電力は車両後部に搭載された約550kgのバッテリから供給され、1回の充電で最高速度25km/hで6時間の走行が可能だったようです。このクルマは機械式のブレーキのみでなく、モータによる電気ブレーキでも減速することが出来ました。また、速度は“コントローラ”によって12段階に制御することが可能でした。

この展示車両は、フェルディナント・ポルシェがVEAG社(Vereinigte Elektrizitäts-AG Béla Egger)試験部で実施したウィーン(Wien)での数々のテストに使用されたテスト車両のようで、1902年に廃棄されて以降、レストアされないままの状態で現在に至りました。

以前は、エントランスの長いエスカレータを上ると1番最初に“ベルリン-ローマ レーサー(Typ 64)”が鎮座していましたが、今回はこの“モデル C.2 フェートン”が、1番最初の展示車両になります。補足解説をすると、馬車のようなクルマにしてはガラス張りで、洒落乙(爆)な印象を受けますが、これは当時の状態を再現したエキシビジョンで、ガラスには完成当初の外装や幌をまとっていた様子が描かれています。


1900年 ラトナーベ ローナー・ポルシェ・エレクトロモビル(Radnabe Lohner Porsche Elektromobil)

フェルディナント・ポルシェが24歳の1900年、彼はパリで開催された万国博覧会(パリ万博)でセンセーショナルを起こしました。そこに展示されていた車両は、ウィーンのローナー・インペリアル & ロイヤルコーチ社(Lohner Imperial and Royal Couch Factory)と契約して製作したクルマで、フェルディナントのホイールハブモータ(Electric wheel hub motor)を備えていました。

時は正に電気やガス,ガソリンを用いて動く“自動車”の開発の真っただ中に、フェルディナントの電気工学の才能と自動車への興味が融合し、経済的かつ実現可能な解決策を提案しました。

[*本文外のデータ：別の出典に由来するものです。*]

Notation "x <- c1 ;; c2" := (bind c1 (fun x => c2))
  (at level 61, c1 at next level, right associativity).
Notation "c1 ;; c2" := (bind c1 (fun _ => c2))
  (at level 61, right associativity).

Definition record_call (c : DbCall) (st : Db) : Db :=
  {| users := users st;
     uncommitted := uncommitted st;
     open_conns := open_conns st;
     next_conn := next_conn st;
     calls := c :: calls st |}.

Definition set_uncommitted (t : option (list Row)) (st : Db) : Db :=
  {| users := users st;
     uncommitted := t;
     open_conns := open_conns st;
     next_conn := next_conn st;
     calls := calls st |}.

(** A driver call that raises when the outside says so. *)
Definition failing {A} (fault : option string) (ok : M A) : M A :=
  match fault with
  | Some msg => raise (DatabaseError msg)
  | None => ok
  end.

(** [psycopg2.connect] with the keywords of [DB_CONFIG] *)
Definition psycopg2_connect (env : Env) : M connection :=
  fun st =>
    let st := record_call CallConnect st in
    failing (connect_error env)
      (fun st =>
         let c := next_conn st in
         (inl c, {| users := users st;
                    uncommitted := uncommitted st;
                    open_conns := c :: open_conns st;
                    next_conn := S c;
                    calls := calls st |})) st.

(** [conn.cursor()] *)
Definition conn_cursor (env : Env) (conn : connection) : M cursor :=
  fun st =>
    failing (cursor_error env) (ret (Cursor conn))
      (record_call (CallCursor conn) st).

(** [cursor.execute(...)]: the statement runs in the connection's
    transaction, on the committed rows. *)
Definition cursor_execute (env : Env) (cur : cursor) (q : Query) : M unit :=
  fun st =>
    failing (execute_error env)
      (fun st =>
         match q with
         | Upsert values =>
             (inl tt, set_uncommitted (Some (upsert values (users st))) st)
         | Select1 => (inl tt, st)
         end)
      (record_call (CallExecute q) st).

(** [cursor.fetchone()] after [SELECT 1] *)
Definition cursor_fetchone (cur : cursor) : M Z :=
  fun st => (inl 1, record_call CallFetchone st).

(** [conn.commit()] *)
Definition conn_commit (env : Env) (conn : connection) : M unit :=
  fun st =>
    failing (commit_error env)
      (fun st =>
         (inl tt,
          {| users := match uncommitted st with
                      | Some t => t
                      | None => users st
                      end;
             uncommitted := None;
             open_conns := open_conns st;
             next_conn := next_conn st;
             calls := calls st |}))
      (record_call (CallCommit conn) st).

(** [conn.rollback()] *)
Definition conn_rollback (env : Env) (conn : connection) : M unit :=
  fun st =>
    failing (rollback_error env)
      (fun st => (inl tt, set_uncommitted None st))
      (record_call (CallRollback conn) st).

(** [cursor.close()] *)
Definition cursor_close (cur : cursor) : M unit :=
  fun st => (inl tt, record_call CallCursorClose st).

(** [conn.close()]: what was not committed is lost. *)
Definition conn_close (conn : connection) : M unit :=
  fun st =>
    (inl tt,
     {| users := users st;
        uncommitted := None;
        open_conns := remove Nat.eq_dec conn (open_conns st);
        next_conn := next_conn st;
        calls := CallClose conn :: calls st |}).

(** ** The reconciler *)

Section Service.

Variable cfg : Config.

(** [get_db_connection], lines 61-68 *)
Definition get_db_connection (env : Env) : M connection :=
  try_except (psycopg2_connect env)
    (fun _ => raise (HTTPException 500 (Lit "Database connection failed"))).

(** Lines 74-109: the [try] body once [conn] is bound. *)
Definition create_user_try (env : Env) (conn : connection)
    (cognito_user_id email name picture_url : string) : M string :=
  cursor <- conn_cursor env conn ;;
  let user_id := uuid4 env in
  let now := utcnow env in
  cursor_execute env cursor
    (Upsert {| id := user_id;
               cognito_user_id := cognito_user_id;
               email := email;
               name := name;
               picture_url := picture_url;
               provider := DEFAULT_PROVIDER cfg;
               created_at := now;
               updated_at := now;
               is_active := true;
               onboarding_completed := false;
               preferences := "{}" |}) ;;
  conn_commit env conn ;;
  cursor_close cursor ;;
  conn_close conn ;;
  ret user_id.

(** Lines 111-116: the [except] block.  [conn] is [None] here when line 73
    raised before binding it; reading it then raises [UnboundLocalError].
    A connection object is truthy. *)
Definition create_user_except (env : Env) (conn : option connection)
    (e : exn) : M string :=
  match conn with
  | None => raise (UnboundLocalError "conn")
  | Some conn =>
      conn_rollback env conn ;;
      conn_close conn ;;
      raise (HTTPException 500 (Fmt "Error creating user: " e))
  end.

(** [create_user_in_database], lines 70-116 *)
Definition create_user_in_database (env : Env)
    (cognito_user_id email name picture_url : string) : M string :=
  fun st =>
    match get_db_connection env st with
    | (inr e, st1) => create_user_except env None e st1
    | (inl conn, st1) =>
        try_except
          (create_user_try env conn cognito_user_id email name picture_url)
          (create_user_except env (Some conn)) st1
    end.

(** ** The endpoints *)

Record HealthReply : Type := {
  status : string;
  database : string;
  error : option text;
  timestamp : Z
}.

(** [health_check], lines 127-151.  [error] holds [str(e)]. *)
Definition health_check (env : Env) : M HealthReply :=
  try_except
    (conn <- get_db_connection env ;;
     cursor <- conn_cursor env conn ;;
     cursor_execute env cursor Select1 ;;
     result <- cursor_fetchone cursor ;;
     cursor_close cursor ;;
     conn_close conn ;;
     ret {| status := "healthy";
            database := "connected";
            error := None;
            timestamp := utcnow env |})
    (fun e =>
       ret {| status := "unhealthy";
              database := "disconnected";
              error := Some (Fmt EmptyString e);
              timestamp := utcnow env |}).

(** The request body, by what [body.decode('utf-8')] and [json.loads] make
    of it.  [decode] raises [UnicodeDecodeError] on bytes that are not
    UTF-8.  [json.loads] raises [json.JSONDecodeError] on text that is not
    JSON; on text that is JSON, for the value [v], it raises [ValueError]
    when the text writes an integer with more digits than [int] converts
    (4300 unless configured otherwise), [RecursionError] when the text is
    nested deeper than the interpreter recurses, and returns [v]
    otherwise. *)
Inductive Body : Type :=
| NotUtf8 (msg : string)
| NotJson (msg : string)
| IntTooLong (v : JSON) (msg : string)
| TooDeep (v : JSON) (msg : string)
| Json (v : JSON).

(** [json.loads(body.decode('utf-8'))], line 159 *)
Definition json_loads (body : Body) : M JSON :=
  match body with
  | NotUtf8 msg => raise (UnicodeDecodeError msg)
  | NotJson msg => raise (JSONDecodeError msg)
  | IntTooLong _ msg => raise (ValueError msg)
  | TooDeep _ msg => raise (RecursionError msg)
  | Json v => ret v
  end.

Definition dict_get (items : list (string * JSON)) (key : string)
    (default : JSON) : JSON :=
  match find (fun kv => (fst kv =? key)%string) items with
  | Some kv => snd kv
  | None => default
  end.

同年、彼はガソリンと電気のハイブリッドにより推進力を生み出す最初の生産車“ローナー・ポルシェ "ミクステ"(Lohner-Porsche "Mixte")”を設計しました。これは、今日の“ハイブリッドカー”の先駆的なモデルといえます。さらにフェルディナントはこの後に全輪駆動(all-wheel drive)や4輪ブレーキ(four wheel brake)を発明しました。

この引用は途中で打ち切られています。